(* ===== verification/Documenter.v ===== *)
(** * The page writer

    [_writeApiItemPage], the member tables that call it back
    ([_writeModelTable], [_writePackageOrNamespaceTables],
    [_writeClassTables], [_writeInterfaceTables]),
    [_getMembersAndWriteIncompleteWarning], [_deleteOldOutputFiles] and
    [generateFiles] of [HugoDocumenter] ([src/src/yaml/ISDPYamlFile.ts]).

    A run is a value of [M] (file [Run]): the trace of what the run did to
    the console and the file system, with its outcome.  The theorems of
    this file: the writer depends on its callee only where it calls it, the
    fuel is enough, and the index of the site is the last file of a run
    that returns. *)

From stdpp Require Import functions.
From S2P Require Import Prelude DocNodes ApiModel Utilities Resolver Builder Run.

(** ** The member tables *)

(** The tables of a package or namespace page, in the order the source
    creates them (lines 649-687). *)
Inductive ContainerTable : Type :=
| AbstractClassesTable | ClassesTable | EnumerationsTable | FunctionsTable
| InterfacesTable | NamespacesTable | VariablesTable | TypeAliasesTable.

#[export] Instance ContainerTable_eq_dec : EqDecision ContainerTable.
Proof. solve_decision. Defined.

(** The tables of a class or interface page (lines 816-834 and 949-962). *)
Inductive MemberTable : Type :=
| EventsTable | ConstructorsTable | PropertiesTable | MethodsTable.

#[export] Instance MemberTable_eq_dec : EqDecision MemberTable.
Proof. solve_decision. Defined.

(** The heading over a table (lines 770-807). *)
Definition containerTable_title (t : ContainerTable) : string :=
  match t with
  | AbstractClassesTable => "Abstract Classes" | ClassesTable => "Classes"
  | EnumerationsTable => "Enumerations" | FunctionsTable => "Functions"
  | InterfacesTable => "Interfaces" | NamespacesTable => "Namespaces"
  | VariablesTable => "Variables" | TypeAliasesTable => "Type Aliases"
  end.

(** The order in which a page shows its tables (lines 770-807). *)
Definition containerTable_order : list ContainerTable :=
  [ClassesTable; AbstractClassesTable; EnumerationsTable; FunctionsTable;
   InterfacesTable; NamespacesTable; VariablesTable; TypeAliasesTable].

Prompt - Copy all the records above exactly, missing none.

Solution for this problem -
(* ===== verification/Documenter.v ===== *)
(** * The page writer

    [_writeApiItemPage], the member tables that call it back
    ([_writeModelTable], [_writePackageOrNamespaceTables],
    [_writeClassTables], [_writeInterfaceTables]),
    [_getMembersAndWriteIncompleteWarning], [_deleteOldOutputFiles] and
    [generateFiles] of [HugoDocumenter] ([src/src/yaml/ISDPYamlFile.ts]).

    A run is a value of [M] (file [Run]): the trace of what the run did to
    the console and the file system, with its outcome.  The theorems of
    this file: the writer depends on its callee only where it calls it, the
    fuel is enough, and the index of the site is the last file of a run
    that returns. *)

From stdpp Require Import functions.
From S2P Require Import Prelude DocNodes ApiModel Utilities Resolver Builder Run.

(** ** The member tables *)

(** The tables of a package or namespace page, in the order the source
    creates them (lines 649-687). *)
Inductive ContainerTable : Type :=
| AbstractClassesTable | ClassesTable | EnumerationsTable | FunctionsTable
| InterfacesTable | NamespacesTable | VariablesTable | TypeAliasesTable.

#[export] Instance ContainerTable_eq_dec : EqDecision ContainerTable.
Proof. solve_decision. Defined.

(** The tables of a class or interface page (lines 816-834 and 949-962). *)
Inductive MemberTable : Type :=
| EventsTable | ConstructorsTable | PropertiesTable | MethodsTable.

#[export] Instance MemberTable_eq_dec : EqDecision MemberTable.
Proof. solve_decision. Defined.

(** The heading over a table (lines 770-807). *)
Definition containerTable_title (t : ContainerTable) : string :=
  match t with
  | AbstractClassesTable => "Abstract Classes" | ClassesTable => "Classes"
  | EnumerationsTable => "Enumerations" | FunctionsTable => "Functions"
  | InterfacesTable => "Interfaces" | NamespacesTable => "Namespaces"
  | VariablesTable => "Variables" | TypeAliasesTable => "Type Aliases"
  end.

(** The order in which a page shows its tables (lines 770-807). *)
Definition containerTable_order : list ContainerTable :=
  [ClassesTable; AbstractClassesTable; EnumerationsTable; FunctionsTable;
   InterfacesTable; NamespacesTable; VariablesTable; TypeAliasesTable].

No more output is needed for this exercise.